#### [Exercise material]

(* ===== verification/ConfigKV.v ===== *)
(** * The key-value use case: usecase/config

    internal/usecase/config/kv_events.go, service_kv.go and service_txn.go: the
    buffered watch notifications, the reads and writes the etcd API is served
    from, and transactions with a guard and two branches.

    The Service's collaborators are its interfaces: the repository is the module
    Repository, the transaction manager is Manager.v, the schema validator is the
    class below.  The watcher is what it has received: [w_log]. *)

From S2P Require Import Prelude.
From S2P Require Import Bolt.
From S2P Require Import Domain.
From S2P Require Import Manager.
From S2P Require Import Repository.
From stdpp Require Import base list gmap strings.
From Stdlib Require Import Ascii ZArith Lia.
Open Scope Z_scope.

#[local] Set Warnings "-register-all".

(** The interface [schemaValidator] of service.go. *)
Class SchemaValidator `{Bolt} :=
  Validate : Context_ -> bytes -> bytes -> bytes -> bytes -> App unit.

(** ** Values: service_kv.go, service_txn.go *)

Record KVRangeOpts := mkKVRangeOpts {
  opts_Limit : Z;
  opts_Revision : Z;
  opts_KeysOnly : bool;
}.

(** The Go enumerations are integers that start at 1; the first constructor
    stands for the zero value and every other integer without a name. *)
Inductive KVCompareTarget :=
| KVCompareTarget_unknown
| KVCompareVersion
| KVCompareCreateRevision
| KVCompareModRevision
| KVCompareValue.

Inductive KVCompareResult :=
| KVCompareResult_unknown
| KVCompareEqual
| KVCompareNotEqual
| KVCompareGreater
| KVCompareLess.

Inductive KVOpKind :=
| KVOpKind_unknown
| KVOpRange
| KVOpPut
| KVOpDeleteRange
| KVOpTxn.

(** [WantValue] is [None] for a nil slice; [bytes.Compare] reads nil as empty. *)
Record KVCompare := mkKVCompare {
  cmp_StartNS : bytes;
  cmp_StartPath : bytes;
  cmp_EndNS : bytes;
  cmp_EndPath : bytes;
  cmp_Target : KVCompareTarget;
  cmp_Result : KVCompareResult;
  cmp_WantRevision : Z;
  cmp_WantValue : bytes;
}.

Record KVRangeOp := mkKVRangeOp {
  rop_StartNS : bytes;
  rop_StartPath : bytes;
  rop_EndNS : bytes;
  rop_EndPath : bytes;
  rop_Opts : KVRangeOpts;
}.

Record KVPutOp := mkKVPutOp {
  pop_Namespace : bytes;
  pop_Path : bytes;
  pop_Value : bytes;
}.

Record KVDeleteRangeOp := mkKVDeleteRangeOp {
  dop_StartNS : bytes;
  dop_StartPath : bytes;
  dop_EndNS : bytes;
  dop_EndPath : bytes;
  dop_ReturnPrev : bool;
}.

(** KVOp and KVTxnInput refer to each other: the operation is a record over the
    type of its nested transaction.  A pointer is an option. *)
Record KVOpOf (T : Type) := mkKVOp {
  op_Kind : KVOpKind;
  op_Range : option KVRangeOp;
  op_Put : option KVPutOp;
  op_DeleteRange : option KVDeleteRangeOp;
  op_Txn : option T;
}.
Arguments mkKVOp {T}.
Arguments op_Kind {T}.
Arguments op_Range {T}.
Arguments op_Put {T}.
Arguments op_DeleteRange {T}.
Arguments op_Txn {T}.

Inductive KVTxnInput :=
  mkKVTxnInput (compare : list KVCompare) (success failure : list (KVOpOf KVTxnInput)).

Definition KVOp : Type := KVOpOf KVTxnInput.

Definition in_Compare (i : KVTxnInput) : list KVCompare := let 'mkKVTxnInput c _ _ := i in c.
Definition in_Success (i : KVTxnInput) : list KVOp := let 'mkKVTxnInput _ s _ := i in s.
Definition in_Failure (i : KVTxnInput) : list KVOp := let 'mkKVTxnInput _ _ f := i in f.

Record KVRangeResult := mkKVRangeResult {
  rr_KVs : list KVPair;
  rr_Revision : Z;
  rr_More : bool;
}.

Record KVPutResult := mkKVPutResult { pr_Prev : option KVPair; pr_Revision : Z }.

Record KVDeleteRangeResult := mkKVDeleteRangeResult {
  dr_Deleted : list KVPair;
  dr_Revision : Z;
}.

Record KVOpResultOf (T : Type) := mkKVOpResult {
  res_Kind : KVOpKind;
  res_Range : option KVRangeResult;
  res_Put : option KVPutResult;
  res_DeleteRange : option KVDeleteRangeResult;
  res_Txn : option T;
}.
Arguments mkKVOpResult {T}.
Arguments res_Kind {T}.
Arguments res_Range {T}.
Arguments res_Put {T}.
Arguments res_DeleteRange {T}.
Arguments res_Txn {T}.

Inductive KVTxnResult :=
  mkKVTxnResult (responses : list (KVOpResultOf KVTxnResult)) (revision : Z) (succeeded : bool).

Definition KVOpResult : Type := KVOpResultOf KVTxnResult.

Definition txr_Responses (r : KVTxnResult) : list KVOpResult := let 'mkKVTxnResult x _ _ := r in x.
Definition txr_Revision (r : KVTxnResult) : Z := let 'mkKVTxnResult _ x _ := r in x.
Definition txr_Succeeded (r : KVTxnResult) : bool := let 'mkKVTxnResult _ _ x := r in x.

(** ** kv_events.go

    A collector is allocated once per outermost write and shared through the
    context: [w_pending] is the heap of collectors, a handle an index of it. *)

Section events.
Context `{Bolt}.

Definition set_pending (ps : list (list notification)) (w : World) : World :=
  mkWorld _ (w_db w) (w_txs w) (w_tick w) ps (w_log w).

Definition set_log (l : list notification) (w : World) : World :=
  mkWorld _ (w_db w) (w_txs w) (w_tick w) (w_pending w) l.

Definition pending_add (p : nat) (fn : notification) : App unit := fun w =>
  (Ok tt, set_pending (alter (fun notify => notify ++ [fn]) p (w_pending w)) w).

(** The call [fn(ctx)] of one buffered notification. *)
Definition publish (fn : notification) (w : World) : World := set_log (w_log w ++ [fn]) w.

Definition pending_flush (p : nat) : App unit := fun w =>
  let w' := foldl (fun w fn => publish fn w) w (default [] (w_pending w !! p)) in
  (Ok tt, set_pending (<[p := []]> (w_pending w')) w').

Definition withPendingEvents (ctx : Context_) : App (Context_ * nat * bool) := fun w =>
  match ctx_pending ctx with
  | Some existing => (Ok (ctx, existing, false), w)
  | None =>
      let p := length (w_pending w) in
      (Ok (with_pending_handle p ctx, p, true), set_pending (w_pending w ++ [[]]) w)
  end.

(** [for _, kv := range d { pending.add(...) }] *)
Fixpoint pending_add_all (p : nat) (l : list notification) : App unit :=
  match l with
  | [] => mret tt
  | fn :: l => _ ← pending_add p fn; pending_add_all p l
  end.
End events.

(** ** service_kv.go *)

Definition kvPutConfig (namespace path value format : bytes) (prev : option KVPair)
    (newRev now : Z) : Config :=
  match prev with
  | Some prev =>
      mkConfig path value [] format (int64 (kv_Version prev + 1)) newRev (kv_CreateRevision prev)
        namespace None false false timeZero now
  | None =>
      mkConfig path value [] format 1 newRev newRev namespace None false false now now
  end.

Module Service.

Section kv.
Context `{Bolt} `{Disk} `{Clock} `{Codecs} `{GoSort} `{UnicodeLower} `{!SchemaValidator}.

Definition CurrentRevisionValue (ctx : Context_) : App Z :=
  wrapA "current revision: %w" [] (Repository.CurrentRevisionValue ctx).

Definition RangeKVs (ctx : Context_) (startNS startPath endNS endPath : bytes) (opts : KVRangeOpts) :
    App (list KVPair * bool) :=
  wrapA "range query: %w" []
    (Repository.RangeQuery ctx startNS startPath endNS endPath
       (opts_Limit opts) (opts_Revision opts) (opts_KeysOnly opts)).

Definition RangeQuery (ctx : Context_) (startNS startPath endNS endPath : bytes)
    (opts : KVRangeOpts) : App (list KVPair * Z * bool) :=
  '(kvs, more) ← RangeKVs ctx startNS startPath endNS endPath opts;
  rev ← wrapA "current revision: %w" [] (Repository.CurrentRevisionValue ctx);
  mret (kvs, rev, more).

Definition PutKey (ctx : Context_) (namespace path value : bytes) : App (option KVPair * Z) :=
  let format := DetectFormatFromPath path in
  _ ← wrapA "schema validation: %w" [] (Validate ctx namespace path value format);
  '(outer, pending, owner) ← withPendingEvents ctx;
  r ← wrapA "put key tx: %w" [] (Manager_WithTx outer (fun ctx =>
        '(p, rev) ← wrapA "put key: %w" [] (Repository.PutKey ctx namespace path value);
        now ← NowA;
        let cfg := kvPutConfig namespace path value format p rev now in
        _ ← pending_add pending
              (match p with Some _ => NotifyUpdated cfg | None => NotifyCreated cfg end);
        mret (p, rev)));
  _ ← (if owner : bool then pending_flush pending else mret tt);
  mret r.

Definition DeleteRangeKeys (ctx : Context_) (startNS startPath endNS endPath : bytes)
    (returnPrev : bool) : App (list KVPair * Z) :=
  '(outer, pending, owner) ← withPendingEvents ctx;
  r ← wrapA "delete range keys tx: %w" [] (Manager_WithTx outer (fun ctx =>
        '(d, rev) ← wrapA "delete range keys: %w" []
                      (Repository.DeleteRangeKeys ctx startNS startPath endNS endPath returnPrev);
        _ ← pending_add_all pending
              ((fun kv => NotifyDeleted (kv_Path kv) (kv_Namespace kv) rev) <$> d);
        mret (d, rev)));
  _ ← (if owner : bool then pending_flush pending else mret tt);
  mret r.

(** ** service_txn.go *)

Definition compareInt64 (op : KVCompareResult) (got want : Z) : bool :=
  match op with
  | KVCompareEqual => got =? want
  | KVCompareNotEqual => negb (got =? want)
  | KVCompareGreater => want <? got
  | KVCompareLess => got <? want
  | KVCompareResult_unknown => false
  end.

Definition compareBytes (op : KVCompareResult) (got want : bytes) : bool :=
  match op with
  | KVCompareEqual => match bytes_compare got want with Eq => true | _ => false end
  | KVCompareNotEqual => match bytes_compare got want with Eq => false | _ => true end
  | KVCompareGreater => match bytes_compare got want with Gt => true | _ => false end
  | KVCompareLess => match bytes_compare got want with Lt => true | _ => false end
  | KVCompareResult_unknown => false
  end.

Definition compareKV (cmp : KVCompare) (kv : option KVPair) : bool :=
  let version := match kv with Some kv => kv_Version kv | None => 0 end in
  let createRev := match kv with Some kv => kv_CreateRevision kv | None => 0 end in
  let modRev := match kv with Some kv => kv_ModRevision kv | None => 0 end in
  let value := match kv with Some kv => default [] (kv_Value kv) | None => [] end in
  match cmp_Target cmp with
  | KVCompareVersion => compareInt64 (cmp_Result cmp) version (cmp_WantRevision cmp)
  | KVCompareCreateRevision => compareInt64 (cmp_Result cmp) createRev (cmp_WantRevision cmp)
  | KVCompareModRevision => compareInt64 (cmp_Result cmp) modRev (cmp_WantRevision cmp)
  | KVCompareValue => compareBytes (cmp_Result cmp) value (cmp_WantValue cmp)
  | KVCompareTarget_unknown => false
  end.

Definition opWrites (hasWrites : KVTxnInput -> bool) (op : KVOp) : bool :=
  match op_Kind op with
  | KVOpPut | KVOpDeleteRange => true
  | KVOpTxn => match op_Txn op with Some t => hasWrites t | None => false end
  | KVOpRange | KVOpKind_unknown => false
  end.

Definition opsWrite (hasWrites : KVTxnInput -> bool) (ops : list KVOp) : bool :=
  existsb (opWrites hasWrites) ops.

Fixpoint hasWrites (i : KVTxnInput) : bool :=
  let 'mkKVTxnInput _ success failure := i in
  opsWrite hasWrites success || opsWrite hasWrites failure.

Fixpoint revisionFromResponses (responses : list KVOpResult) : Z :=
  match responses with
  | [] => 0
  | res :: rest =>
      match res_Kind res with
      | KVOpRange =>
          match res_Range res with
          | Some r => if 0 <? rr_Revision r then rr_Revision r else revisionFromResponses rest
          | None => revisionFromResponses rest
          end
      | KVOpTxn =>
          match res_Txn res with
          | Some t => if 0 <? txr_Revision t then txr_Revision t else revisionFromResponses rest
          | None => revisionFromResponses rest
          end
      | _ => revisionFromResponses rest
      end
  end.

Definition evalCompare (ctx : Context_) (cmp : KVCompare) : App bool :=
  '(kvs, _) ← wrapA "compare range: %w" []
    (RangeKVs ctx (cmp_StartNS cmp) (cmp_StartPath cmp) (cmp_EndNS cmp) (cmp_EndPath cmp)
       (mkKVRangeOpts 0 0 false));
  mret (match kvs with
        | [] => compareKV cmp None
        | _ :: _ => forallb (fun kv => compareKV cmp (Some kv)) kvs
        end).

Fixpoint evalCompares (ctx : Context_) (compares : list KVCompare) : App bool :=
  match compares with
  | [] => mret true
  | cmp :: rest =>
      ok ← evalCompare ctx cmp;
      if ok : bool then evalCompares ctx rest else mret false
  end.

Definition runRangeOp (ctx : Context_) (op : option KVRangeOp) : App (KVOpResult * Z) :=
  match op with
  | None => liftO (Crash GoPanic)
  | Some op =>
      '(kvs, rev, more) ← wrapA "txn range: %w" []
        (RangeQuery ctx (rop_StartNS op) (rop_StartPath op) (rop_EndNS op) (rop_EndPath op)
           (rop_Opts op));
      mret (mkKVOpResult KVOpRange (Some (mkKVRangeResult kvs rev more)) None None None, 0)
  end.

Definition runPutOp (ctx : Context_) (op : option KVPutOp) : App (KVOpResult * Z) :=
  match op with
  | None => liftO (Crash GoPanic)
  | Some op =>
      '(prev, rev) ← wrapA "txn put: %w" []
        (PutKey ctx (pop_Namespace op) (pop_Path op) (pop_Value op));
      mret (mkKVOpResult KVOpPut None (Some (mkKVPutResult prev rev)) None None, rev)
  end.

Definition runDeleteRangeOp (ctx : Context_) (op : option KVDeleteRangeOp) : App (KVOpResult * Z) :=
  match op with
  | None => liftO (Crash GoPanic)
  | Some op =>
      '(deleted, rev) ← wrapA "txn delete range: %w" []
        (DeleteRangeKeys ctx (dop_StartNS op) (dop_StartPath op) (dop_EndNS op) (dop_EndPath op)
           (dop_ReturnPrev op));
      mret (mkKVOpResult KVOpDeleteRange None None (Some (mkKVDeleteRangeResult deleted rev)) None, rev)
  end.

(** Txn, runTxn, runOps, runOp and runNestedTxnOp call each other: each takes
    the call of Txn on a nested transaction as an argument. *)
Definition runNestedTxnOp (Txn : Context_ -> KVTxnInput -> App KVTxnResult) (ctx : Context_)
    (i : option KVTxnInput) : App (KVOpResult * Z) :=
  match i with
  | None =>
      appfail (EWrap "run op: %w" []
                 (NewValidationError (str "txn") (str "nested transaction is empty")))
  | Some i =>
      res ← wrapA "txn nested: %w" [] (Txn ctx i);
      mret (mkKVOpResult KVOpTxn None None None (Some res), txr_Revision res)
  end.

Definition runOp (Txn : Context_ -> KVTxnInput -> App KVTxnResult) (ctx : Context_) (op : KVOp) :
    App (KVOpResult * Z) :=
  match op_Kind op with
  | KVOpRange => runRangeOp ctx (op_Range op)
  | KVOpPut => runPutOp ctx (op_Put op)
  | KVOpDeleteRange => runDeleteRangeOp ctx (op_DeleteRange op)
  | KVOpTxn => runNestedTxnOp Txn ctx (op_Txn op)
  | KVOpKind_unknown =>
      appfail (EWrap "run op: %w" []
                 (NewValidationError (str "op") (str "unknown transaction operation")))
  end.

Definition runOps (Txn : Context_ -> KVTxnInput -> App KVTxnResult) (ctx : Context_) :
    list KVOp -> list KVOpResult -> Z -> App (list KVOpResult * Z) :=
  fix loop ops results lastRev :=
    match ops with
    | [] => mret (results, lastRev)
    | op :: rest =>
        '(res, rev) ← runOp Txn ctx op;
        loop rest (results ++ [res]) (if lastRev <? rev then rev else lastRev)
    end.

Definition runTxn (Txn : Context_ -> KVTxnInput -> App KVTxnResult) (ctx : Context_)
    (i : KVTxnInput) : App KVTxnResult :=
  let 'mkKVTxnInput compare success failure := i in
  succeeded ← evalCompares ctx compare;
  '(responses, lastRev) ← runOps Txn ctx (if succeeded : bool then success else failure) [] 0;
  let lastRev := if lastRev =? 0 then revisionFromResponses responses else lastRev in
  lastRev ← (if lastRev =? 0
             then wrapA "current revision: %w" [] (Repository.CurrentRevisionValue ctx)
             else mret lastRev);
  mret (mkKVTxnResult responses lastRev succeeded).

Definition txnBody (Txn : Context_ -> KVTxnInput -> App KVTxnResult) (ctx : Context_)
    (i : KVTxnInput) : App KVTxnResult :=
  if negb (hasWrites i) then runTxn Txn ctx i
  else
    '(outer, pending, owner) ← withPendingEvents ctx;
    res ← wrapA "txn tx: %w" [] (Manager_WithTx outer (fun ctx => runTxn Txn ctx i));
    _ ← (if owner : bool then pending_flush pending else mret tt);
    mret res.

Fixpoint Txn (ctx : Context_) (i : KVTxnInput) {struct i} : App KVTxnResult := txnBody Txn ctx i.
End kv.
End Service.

#### [About this exercise]
Find and copy each line of the data where "runRangeOp" is present.

#### [Written response]
Definition runRangeOp (ctx : Context_) (op : option KVRangeOp) : App (KVOpResult * Z) :=
  | KVOpRange => runRangeOp ctx (op_Range op)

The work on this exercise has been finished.